Task statement » Write out exactly the lines from the first line of the records below through the line that contains "[UrlInputChange s; AddClick;", and stop there.
*** Opening of Task data ***
(** X14. Typing a parsable URL and pressing Add appends one entry for that
    URL and empties the field, leaving the upload flag and the error slot as
    they were; removing the last row afterwards gives back the photo list
    from before. *)
Theorem typed_url_is_added_and_removable env st h s :
  s ≠ "" →
  URL_parses env s = true →
  steps env st h [UrlInputChange s; AddClick]
  = Some (mkState (uploading st) (error st) (photos st ++ [length h]) "",
          h ++ [mkPhoto s (Some "")])
  ∧ steps env st h
      [UrlInputChange s; AddClick; Row (length (photos st)) Remove]
    = Some (mkState (uploading st) (error st) (photos st) "",
            h ++ [mkPhoto s (Some "")]).
Proof.
  intros Hs Hurl.
  assert (step env st h (UrlInputChange s)
          = Some (mkState (uploading st) (error st) (photos st) s, h,
                  [SetImageUrl s])) as Htype by done.
  assert (step env (mkState (uploading st) (error st) (photos st) s) h AddClick
          = Some (mkState (uploading st) (error st) (photos st ++ [length h]) "",
                  h ++ [mkPhoto s (Some "")],
                  [SetPhotos (photos st ++ [length h]);
                   OnUpload (photos st ++ [length h]); SetImageUrl ""]))
    as Hadd.
  { unfold step. cbn [handle mbind option_bind]. unfold handleAddUrl.
    cbn [imageUrl]. rewrite bool_decide_eq_false_2 by done.
    by rewrite Hurl. }
  split.
  - cbn [steps]. rewrite Htype. cbn [mbind option_bind]. by rewrite Hadd.
  - cbn [steps]. rewrite Htype. cbn [mbind option_bind]. rewrite Hadd.
    cbn [mbind option_bind]. unfold step. cbn [handle photos].
    destruct (Nat.ltb_spec (length (photos st))
                (length (photos st ++ [length h]))) as [_|Hge];
      [|rewrite length_app in Hge; simpl in Hge; lia].
    cbn [mbind option_bind]. unfold removePhoto, JsArray.filter. cbn [photos].
    rewrite filter_from_delete by lia.
    rewrite Nat.sub_0_r, delete_take_drop, take_app_length.
    rewrite drop_ge by (rewrite length_app; simpl; lia).
    by rewrite app_nil_r.
Qed.

Lemma typed_url_is_added_and_removable_witness :
  steps sample_env sample_state sample_heap
    [UrlInputChange "https://example.com/a.jpg"; AddClick]
  = Some (mkState false None [0; 1; 2] "",
          sample_heap ++ [mkPhoto "https://example.com/a.jpg" (Some "")])
  ∧ steps sample_env sample_state sample_heap
      [UrlInputChange "https://example.com/a.jpg"; AddClick; Row 2 Remove]
    = Some (mkState false None [0; 1] "",
            sample_heap ++ [mkPhoto "https://example.com/a.jpg" (Some "")]).
Proof.
  apply (typed_url_is_added_and_removable sample_env sample_state sample_heap
           "https://example.com/a.jpg"); [discriminate|reflexivity].
Defined.
(** The new lower and upper bound, with their element type. *)
Definition new_bounds (cos : list Coord) : result (Q * Q * dtype) :=
  let bounds' := map bounds cos in
  if existsb (fun b => bool_decide (b = None)) bounds' then
    if negb (forallb (fun b => bool_decide (b = None)) bounds') then
      Raise (ValueError "cannot expand bounds for a mixture of bounded / unbounded coordinates")
    else
      let points' := map (fun co => avals (points co)) cos in
      new_low_bound ← np_min points';
      new_top_bound ← np_max points';
      Ok (new_low_bound, new_top_bound,
          common_dtype (map (fun co => adtype (points co)) cos))
  else
    let rows := map (fun b => default [] (option_map bound_values b)) bounds' in
    new_low_bound ← np_min rows;
    new_top_bound ← np_max rows;
    Ok (new_low_bound, new_top_bound,
        common_dtype (map (fun b => default Float64 (option_map adtype b)) bounds')).

(** The coordinate of the result once its bound and point are set. *)
Definition expanded_coord (low top : Q) (d : dtype) (result_coord : Coord) : Coord :=
  let b := mk_arr d [(low, top)] in
  let b := if dtype_in (adtype b) FLOAT_TYPES
           then bounds_astype cast FLOAT_DTYPE b else b in
  let p := mk_arr d [top] in
  let p := if dtype_in (adtype p) FLOAT_TYPES
           then points_astype cast FLOAT_DTYPE p else p in
  set_points (set_bounds result_coord (Some b)) p.

(** The body of the loop of [expand_bounds]. *)
Definition expand_one (cubelist : list Cube) (result_cube : Cube) (n : string)
  : result Cube :=
  rc ← coord result_cube n;
  if negb (Nat.eqb (n_points rc) 1) then
    Raise (ValueError (single_point_message n (n_points rc)))
  else
    cos ← map_result (fun cube => coord cube n) cubelist;
    lt ← new_bounds cos;
    update_coord result_cube n (expanded_coord (fst (fst lt)) (snd (fst lt)) (snd lt)).

(** [expand_bounds] *)
Definition expand_bounds (result_cube : Cube) (cubelist : list Cube)
  (coord_names : list string) : result Cube :=
  fold_result (expand_one cubelist) coord_names result_cube.

Definition no_levels_message : string :=
  "The provided cube doesn't have any vertical levels between the provided bounds.".
(** * yamlpath: the document matcher (yaml_paths) and the merge command
      (yaml_merge)

    A shallow embedding of [src/yamlpath/commands/yaml_paths.py] and
    [src/yamlpath/commands/yaml_merge.py].

    - [YamlPaths] embeds [search_for_paths], the recursive generator that
      walks a ruamel document and yields the YAML Paths of the nodes matching
      a search expression.
    - [YamlMerge] embeds [validateargs], [process_rhs], [process_multidoc]
      and [main] of the merge command over an explicit environment (file
      system tests, the YAML loader, the merger) and a log of the actions
      performed. *)

From Stdlib Require Import List String Ascii Bool Arith Lia.
From Stdlib Require Import DecimalString.
Import ListNotations.
Local Open Scope list_scope.
Local Open Scope string_scope.

(* ================================================================== *)
(** * yaml_paths.py *)
(* ================================================================== *)

Module YamlPaths.

(** ** Data model *)

(** Modelled from the spec: [yamlpath.enums.PathSeperators] is imported, not
    defined, by yaml_paths.py; the spec names the two separators, [.] and
    [/]. *)
Inductive PathSeperators := DOT | FSLASH.

(** [str(pathsep)]; the separators are one-character strings, held as the
    character. *)
Definition strsep (pathsep : PathSeperators) : ascii :=
  match pathsep with DOT => "."%char | FSLASH => "/"%char end.

Definition is_FSLASH (pathsep : PathSeperators) : bool :=
  match pathsep with FSLASH => true | DOT => false end.

(** A scalar as ruamel loads it: its text and, when the node is an anchor or
    an alias of one, the anchor's name ([hasattr(x, "anchor") and
    x.anchor.value is not None]).  An alias is the very object its anchor
    names, so both carry the same name.  Mapping keys are scalars too. *)
Record Scalar := mkScalar { anchor : option string; text : string }.

(** A document node.  A [CommentedMap] holds its entries in order; an entry
    is flagged [true] when the mapping owns it and [false] when it only
    comes from a YAML merge key: [items()] runs over all of them,
    [non_merged_items()] over the owned ones. *)
#[local] Unset Elimination Schemes.
Inductive Node :=
| NScalar (s : Scalar)
| CommentedSeq (a : option string) (items : list Node)
| CommentedMap (a : option string) (entries : list (bool * Scalar * Node)).
#[local] Set Elimination Schemes.

Definition node_anchor (n : Node) : option string :=
  match n with
  | NScalar s => anchor s
  | CommentedSeq a _ => a
  | CommentedMap a _ => a
  end.

(** A YAML Path, as the string [YAMLPath(...)] is built from. *)
Definition YAMLPath := string.

(** [yamlpath.path.SearchTerms]: the fields the matcher reads. *)
Record SearchTerms (Method : Type) := mkTerms {
  inverted : bool;
  method : Method;
  term : string
}.
Arguments mkTerms {Method}.
Arguments inverted {Method}.
Arguments method {Method}.
Arguments term {Method}.

(** What a run of the generator does that can be observed: a call of
    [search_matches] on a candidate (a key, a mapping value or a sequence
    element, at the path built for it), and a [yield]. *)
Inductive Role := RKey | RValue | RElement.

Record Candidate := mkCand { role : Role; path : YAMLPath; hay : Scalar }.

Inductive Event :=
| Tested (c : Candidate)
| Yielded (p : YAMLPath).

(** ** Helpers of [yamlpath.func] *)

(** Modelled from the spec: [ensure_escaped] lives in [yamlpath.func], which
    is not part of the sources at hand.  The spec says that literal
    occurrences of a character to protect are backslash-escaped; the call
    names the character.  Every occurrence of [symbol] in [value] gets a
    backslash in front of it.  The spec does not say what becomes of an
    occurrence that has a backslash before it already; what is proved of
    the escaping is proved of values that hold no backslash. *)
Fixpoint ensure_escaped (value : string) (symbol : ascii) : string :=
  match value with
  | EmptyString => EmptyString
  | String c rest =>
      if Ascii.eqb c symbol
      then String "\"%char (String c (ensure_escaped rest symbol))
      else String c (ensure_escaped rest symbol)
  end.

(** The rendering of an anchor name inside a path:
    [ensure_escaped(anchor_name, strsep)]. *)
Definition anchor_segment (pathsep : PathSeperators) (anchor_name : string)
  : string :=
  ensure_escaped anchor_name (strsep pathsep).

(** The rendering of a key inside a path:
    [ensure_escaped(ensure_escaped(key, "\\"), strsep)]. *)
Definition key_segment (pathsep : PathSeperators) (key : Scalar) : string :=
  ensure_escaped (ensure_escaped (text key) "\"%char) (strsep pathsep).






(** [str(idx)] *)
Definition str_nat (n : nat) : string := NilZero.string_of_uint (Nat.to_uint n).

(** [anchor_name in seen_anchors] *)
Definition seen_in (a : string) (seen_anchors : list string) : bool :=
  existsb (String.eqb a) seen_anchors.

(** ** [search_for_paths] *)

Section Search.

Context {Method : Type}.
(** [yamlpath.func.search_matches], imported by yaml_paths.py. *)
Variable search_matches : Method -> string -> Scalar -> bool.

Variable terms : SearchTerms Method.
Variable pathsep : PathSeperators.
(** The keyword arguments. *)
Variable search_values : bool.
Variable search_keys : bool.
Variable include_aliases : bool.

(** [matches = search_matches(method, term, x)] followed by
    [if (matches and not invert) or (invert and not matches): yield
    YAMLPath(tmp_path)]. *)
Definition yields_on (x : Scalar) : bool :=
  let invert := inverted terms in
  let matches := search_matches (method terms) (term terms) x in
  (matches && negb invert) || (invert && negb matches).

Definition test_and_yield (r : Role) (tmp_path : string) (x : Scalar)
  : list Event :=
  Tested (mkCand r tmp_path x)
  :: (if yields_on x then [Yielded tmp_path] else []).

(** The recursive call, abstracted so that the two loops can be stated on
    their own; [search_for_paths_trace] below ties the knot. *)
Variable recurse : Node -> string -> list Event.

(** One iteration of [for idx, ele in enumerate(data)].  The result is the
    updated [seen_anchors] and what the iteration did; [continue] leaves the
    iteration with nothing done. *)
Definition seq_body (build_path : string) (seen_anchors : list string)
           (idx : nat) (ele : Node) : list string * list Event :=
  let visit (tmp_path : string) : list Event :=
    match ele with
    | NScalar s =>
        if search_values then test_and_yield RElement tmp_path s else []
    | _ => recurse ele tmp_path
    end in
  match node_anchor ele with
  | Some anchor_name =>
      let tmp_path :=
        build_path ++ "&" ++ anchor_segment pathsep anchor_name ++ "]" in
      if seen_in anchor_name seen_anchors then
        if negb include_aliases then (seen_anchors, [])
        else (seen_anchors, visit tmp_path)
      else ((seen_anchors ++ [anchor_name])%list, visit tmp_path)
  | None =>
      (seen_anchors, visit (build_path ++ str_nat idx ++ "]"))
  end.

Fixpoint seq_loop (build_path : string) (seen_anchors : list string)
         (idx : nat) (data : list Node) : list Event :=
  match data with
  | [] => []
  | ele :: rest =>
      let '(seen', evs) := seq_body build_path seen_anchors idx ele in
      (evs ++ seq_loop build_path seen' (S idx) rest)%list
  end.

(** [tmp_path] of a mapping entry. *)
Definition key_path (build_path : string) (key : Scalar) : string :=
  build_path ++ key_segment pathsep key.

(** Whether an entry is in [pool]: [data.non_merged_items()], or
    [data.items()] when [include_aliases]. *)
Definition in_pool (own : bool) : bool := include_aliases || own.

(** One iteration of [for key, val in pool]. *)
Definition map_body (build_path : string) (seen_anchors : list string)
           (key : Scalar) (val : Node) : list string * list Event :=
  let tmp_path := key_path build_path key in
  let key_matched := search_keys && yields_on key in
  let key_evs :=
    if search_keys then test_and_yield RKey tmp_path key else [] in
  match val with
  | NScalar s =>
      if search_values && negb key_matched then
        match anchor s with
        | Some anchor_name =>
            if seen_in anchor_name seen_anchors then
              if negb include_aliases then (seen_anchors, key_evs)
              else (seen_anchors,
                    (key_evs ++ test_and_yield RValue tmp_path s)%list)
            else ((seen_anchors ++ [anchor_name])%list,
                  (key_evs ++ test_and_yield RValue tmp_path s)%list)
        | None =>
            (seen_anchors, (key_evs ++ test_and_yield RValue tmp_path s)%list)
        end
      else (seen_anchors, key_evs)
  | _ => (seen_anchors, (key_evs ++ recurse val tmp_path)%list)
  end.

(** The loop runs over the entries as ruamel's iterators do: an entry
    outside the pool is passed over. *)
Fixpoint map_loop (build_path : string) (seen_anchors : list string)
         (data : list (bool * Scalar * Node)) : list Event :=
  match data with
  | [] => []
  | (own, key, val) :: rest =>
      if in_pool own then
        let '(seen', evs) := map_body build_path seen_anchors key val in
        (evs ++ map_loop build_path seen' rest)%list
      else map_loop build_path seen_anchors rest
  end.

(** [build_path] as the sequence branch prepares it. *)
Definition seq_prefix (build_path : string) : string :=
  (if (build_path =? "") && is_FSLASH pathsep
   then String (strsep pathsep) ""
   else build_path) ++ "[".

(** [build_path] as the mapping branch prepares it. *)
Definition map_prefix (build_path : string) : string :=
  if negb (build_path =? "") then build_path ++ String (strsep pathsep) ""
  else if is_FSLASH pathsep then String (strsep pathsep) ""
  else build_path.

End Search.

Section SearchForPaths.

Context {Method : Type}.
Variable search_matches : Method -> string -> Scalar -> bool.
Variable terms : SearchTerms Method.
Variable pathsep : PathSeperators.
Variable search_values : bool.
Variable search_keys : bool.
Variable include_aliases : bool.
*** Close of Task data ***
Written solution »
(** X14. Typing a parsable URL and pressing Add appends one entry for that
    URL and empties the field, leaving the upload flag and the error slot as
    they were; removing the last row afterwards gives back the photo list
    from before. *)
Theorem typed_url_is_added_and_removable env st h s :
  s ≠ "" →
  URL_parses env s = true →
  steps env st h [UrlInputChange s; AddClick]
  = Some (mkState (uploading st) (error st) (photos st ++ [length h]) "",
          h ++ [mkPhoto s (Some "")])
  ∧ steps env st h
      [UrlInputChange s; AddClick; Row (length (photos st)) Remove]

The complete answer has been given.